*HOW TO COMPLETE THIS TASK:*
Among the lines of the records, please find those that contain the word "left" and copy them.

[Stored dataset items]
(** X9, on the two trees of [g_forest]: the search from vertex 0 collects
    the six vertices of the first tree. *)
Lemma get_subtree_vertices_component_witness :
  exists sg_vertices,
    get_subtree_vertices g_forest = Done sg_vertices /\
    (forall i, i ∈ sg_vertices <-> i < num_vertices g_forest /\ connected g_forest 0 i) /\
    sg_vertices `sublist_of` seq 0 (num_vertices g_forest).
Proof.
  apply (get_subtree_vertices_component g_forest g_forest_valid).
  - vm_compute. lia.
  - exact g_forest_fits.
Defined.

(** X10, on [g_forest]: its two candidates are components. *)
Lemma extract_candidates_components_witness :
  drained g_forest = drained g_forest /\
  Forall (fun c => component_graph c /\ vertices c `sublist_of` vertices g_forest)
         (candidates_of g_forest).
Proof.
  apply (extract_candidates_components g_forest (candidates_of g_forest) (drained g_forest)
           g_forest_valid g_forest_fits).
  vm_compute. reflexivity.
Defined.

(** X11, on [g_forest]: four edges in the first tree, one in the second. *)
Lemma extract_candidates_edges_witness :
  sum_list (map (fun c => length (edges c)) (candidates_of g_forest)) = length (edges g_forest).
Proof.
  apply (extract_candidates_edges g_forest (candidates_of g_forest) (drained g_forest)
           g_forest_valid g_forest_fits).
  vm_compute. reflexivity.
Defined.

(** X12, on the tree under [/root]. *)
Lemma extract_candidates_connected_witness :
  extract_candidates g_root = Done ([g_root], drained g_root).
Proof.
  apply (extract_candidates_connected g_root g_root_valid g_root_not_empty g_root_fits).
  apply (weakly_connected_check g_root g_root_valid g_root_not_empty g_root_fits).
  vm_compute. reflexivity.
Defined.

(** X13, on the second candidate of [g_forest]. *)
Lemma extract_candidates_stable_witness :
  let c := default DblingGraph_init (candidates_of g_forest !! 1) in
  extract_candidates c = Done ([c], drained c).
Proof.
  apply (extract_candidates_stable g_forest (candidates_of g_forest) (drained g_forest) _
           g_forest_valid g_forest_fits).
  - vm_compute. reflexivity.
  - vm_compute. right. left.
Defined.

(** X14, on the walk of [/root] into a fresh graph. *)
Lemma fresh_walk_one_candidate_witness :
  extract_candidates g_root = Done ([g_root], drained g_root).
Proof.
  apply (fresh_walk_one_candidate consts extern fs (py "/root") PyNone g_root g_root).
  - reflexivity.
  - exact g_root_built.
  - exact g_root_fits.
Defined.

End DecomposerRuns.

(** ** Decomposing graphs that lie side by side *)

Lemma keep_at_app {A} (l1 l2 : list A) : forall keep : nat -> bool,
  keep_at keep (l1 ++ l2) =
  keep_at keep l1 ++ keep_at (fun i => keep (length l1 + i)) l2.
Proof.
  induction l1 as [|x l1 IH]; intros keep; [done|].
  cbn [app length]. rewrite !keep_at_cons, IH, <- app_assoc. done.
Qed.

Lemma renumber_add (keep : nat -> bool) (a k : nat) :
  renumber keep (a + k) = renumber keep a + renumber (fun i => keep (a + i)) k.
Proof.
  induction k as [|k IH]; [by rewrite Nat.add_0_r; unfold renumber; cbn; lia|].
  rewrite Nat.add_succ_r, !renumber_S, IH. lia.
Qed.

(** The edges left by a removal depend on [keep] only at the vertices. *)
Lemma kept_edges_ext (k1 k2 : nat -> bool) (n : nat) (es : list (nat * nat)) :
  (forall e, e ∈ es -> e.1 < n /\ e.2 < n) ->
  (forall i, i < n -> k1 i = k2 i) ->
  map (fun e : nat * nat => (renumber k1 e.1, renumber k1 e.2))
      (filter (fun e : nat * nat => k1 e.1 && k1 e.2) es) =
  map (fun e : nat * nat => (renumber k2 e.1, renumber k2 e.2))
      (filter (fun e : nat * nat => k2 e.1 && k2 e.2) es).
Proof.
  intros Hvalid Hk. induction es as [|e es IH]; [done|].
  destruct (Hvalid e ltac:(by left)) as [H1 H2].
  specialize (IH (fun x Hx => Hvalid x (list_elem_of_further _ _ _ Hx))).
  rewrite !filter_cons, <- !(Hk _ H1), <- !(Hk _ H2).
  destruct (decide _); [|done]. cbn [map]. rewrite IH. f_equal.
  f_equal; apply renumber_ext; intros; apply Hk; lia.
Qed.

(** Removal depends on the removal list only through its members among the
    vertices. *)
Lemma remove_vertex_ext (g : DblingGraph) (rm1 rm2 : list nat) :
  valid_edges g ->
  (forall i, i < num_vertices g -> kept rm1 i = kept rm2 i) ->
  remove_vertex g rm1 = remove_vertex g rm2.
Proof.
  intros Hvalid Hk. unfold remove_vertex. f_equal.
  - by apply keep_at_ext.
  - by apply kept_edges_ext with (num_vertices g).
Qed.

Lemma shifted_edges_kept (keep : nat -> bool) (n0 nt : nat) (es : list (nat * nat)) :
  (forall e, e ∈ es -> e.1 < nt /\ e.2 < nt) ->
  (forall i, i < nt -> keep (n0 + i) = true) ->
  map (fun e : nat * nat => (renumber keep e.1, renumber keep e.2))
      (filter (fun e : nat * nat => keep e.1 && keep e.2) (map (shift_edge n0) es)) =
  map (shift_edge (renumber keep n0)) es.
Proof.
  intros Hvalid Hk. induction es as [|e es IH]; [done|].
  destruct (Hvalid e ltac:(by left)) as [H1 H2].
  specialize (IH (fun x Hx => Hvalid x (list_elem_of_further _ _ _ Hx))).
  cbn [map].
  rewrite filter_cons_True
    by (unfold shift_edge; cbn [fst snd]; rewrite (Hk _ H1), (Hk _ H2); done).
  cbn [map]. rewrite IH.
  f_equal. unfold shift_edge. cbn [fst snd].
  rewrite !renumber_add.
  rewrite !(renumber_all (fun i => keep (n0 + i))) by (intros; apply Hk; lia).
  done.
Qed.

Lemma shifted_edges_dropped (keep : nat -> bool) (n0 nt : nat) (es : list (nat * nat)) :
  (forall e, e ∈ es -> e.1 < nt /\ e.2 < nt) ->
  (forall i, i < nt -> keep (n0 + i) = false) ->
  filter (fun e : nat * nat => keep e.1 && keep e.2) (map (shift_edge n0) es) = [].
Proof.
  intros Hvalid Hk. apply filter_none. intros e He.
  apply list_elem_of_fmap in He as (e0 & -> & He0).
  destruct (Hvalid e0 He0) as [H1 _]. unfold shift_edge. cbn [fst snd].
  rewrite (Hk _ H1). cbn. tauto.
Qed.

Section SideBySide.

Variable b : bool.
Variable t : DblingGraph.
Hypothesis t_valid : valid_edges t.

Local Abbreviation beside := (fun g0 => side_by_side b g0 t).

Lemma num_vertices_side_by_side g0 :
  num_vertices (beside g0) = num_vertices g0 + num_vertices t.
Proof. unfold num_vertices, side_by_side. cbn [vertices]. by rewrite length_app. Qed.

Lemma side_by_side_valid g0 : valid_edges g0 -> valid_edges (beside g0).
Proof.
  intros Hvalid e He. rewrite num_vertices_side_by_side.
  unfold side_by_side in He. cbn [edges] in He.
  apply elem_of_app in He as [He|He].
  - destruct (Hvalid e He). lia.
  - apply list_elem_of_fmap in He as (e0 & -> & He0).
    destruct (t_valid e0 He0). unfold shift_edge. cbn [fst snd]. lia.
Qed.

(** Removing vertices of the first graph only. *)
Lemma remove_vertex_first g0 rm rm0 :
  valid_edges g0 ->
  (forall i, i < num_vertices g0 -> kept rm i = kept rm0 i) ->
  (forall i, i < num_vertices t -> kept rm (num_vertices g0 + i) = true) ->
  remove_vertex (beside g0) rm = beside (remove_vertex g0 rm0).
Proof.
  intros Hvalid Hk Hkt.
  pose proof (num_vertices_remove_vertex g0 rm0) as Hn.
  unfold remove_vertex, side_by_side in *.
  cbn [vertices edges gp_has_encrypted_files]. f_equal.
  - rewrite keep_at_app. f_equal.
    + by apply keep_at_ext.
    + by apply keep_at_all.
  - rewrite filter_app, map_app. f_equal.
    + by apply kept_edges_ext with (num_vertices g0).
    + rewrite (shifted_edges_kept _ _ (num_vertices t)) by done.
      rewrite Hn. f_equal. f_equal. apply renumber_ext. intros i Hi. apply Hk. lia.
Qed.

(** Removing the rest of the first graph together with the second. *)
Lemma remove_vertex_second g0 rm rm0 :
  valid_edges g0 ->
  (forall i, i < num_vertices g0 -> kept rm i = kept rm0 i) ->
  (forall i, i < num_vertices t -> kept rm (num_vertices g0 + i) = false) ->
  remove_vertex (beside g0) rm = with_flag b (remove_vertex g0 rm0).
Proof.
  intros Hvalid Hk Hkt. unfold remove_vertex, with_flag, side_by_side.
  cbn [vertices edges gp_has_encrypted_files]. f_equal.
  - rewrite keep_at_app, (keep_at_none _ (vertices t)) by done.
    rewrite app_nil_r. by apply keep_at_ext.
  - rewrite filter_app, map_app.
    rewrite (shifted_edges_dropped _ _ (num_vertices t)) by done.
    cbn [map]. rewrite app_nil_r.
    by apply kept_edges_ext with (num_vertices g0).
Qed.

(** From a vertex of the first graph only the first graph is reached. *)
Lemma connected_first g0 i :
  valid_edges g0 -> 0 < num_vertices g0 ->
  connected (beside g0) 0 i <-> i < num_vertices g0 /\ connected g0 0 i.
Proof.
  intros Hvalid Hn. split.
  - revert i. apply (rtc_ind_r (fun v => v < num_vertices g0 /\ connected g0 0 v) 0).
    + split; [done | apply rtc_refl].
    + intros u v _ Huv [Hu Hc].
      assert (Hg0 : adjacent g0 u v).
      { destruct Huv as [He|He]; [left|right];
          unfold side_by_side in He; cbn [edges] in He;
          (apply elem_of_app in He as [He|He]; [done|]);
          apply list_elem_of_fmap in He as (e0 & Heq & _);
          unfold shift_edge in Heq; simplify_eq; lia. }
      split; [|by eapply rtc_r].
      destruct Hg0 as [He|He]; destruct (Hvalid _ He); cbn in *; lia.
  - intros [_ Hc]. eapply rtc_subrel; [|exact Hc].
    intros u v [He|He]; [left|right]; unfold side_by_side; cbn [edges];
      apply elem_of_app; by left.
Qed.

(** The search from vertex 0 collects the same vertices in both. *)
Lemma get_subtree_vertices_first g0 :
  valid_edges g0 -> 0 < num_vertices g0 -> fits_int32 (beside g0) ->
  exists sg0 sg,
    get_subtree_vertices g0 = Done sg0 /\
    get_subtree_vertices (beside g0) = Done sg /\
    (forall i, i ∈ sg <-> i ∈ sg0) /\
    (forall i, i ∈ sg0 <-> i < num_vertices g0 /\ connected g0 0 i).
Proof.
  intros Hvalid Hn Hfits.
  pose proof (num_vertices_side_by_side g0) as Hnum.
  destruct (get_subtree_vertices_reach g0 Hvalid Hn) as (sg0 & Hsg0 & Hmem0);
    [unfold fits_int32 in Hfits; lia|].
  destruct (get_subtree_vertices_reach (beside g0) (side_by_side_valid g0 Hvalid))
    as (sg & Hsg & Hmem); [lia | exact Hfits |].
  exists sg0, sg. split_and!; try done.
  intros i. rewrite Hmem, Hmem0, connected_first by done. intuition lia.
Qed.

*RESULT OF THE TASK:*
  - vm_compute. right. left.
(** The edges left by a removal depend on [keep] only at the vertices. *)
  destruct (Hvalid e ltac:(by left)) as [H1 H2].
  destruct (Hvalid e ltac:(by left)) as [H1 H2].
      { destruct Huv as [He|He]; [left|right];
    intros u v [He|He]; [left|right]; unfold side_by_side; cbn [edges];
      apply elem_of_app; by left.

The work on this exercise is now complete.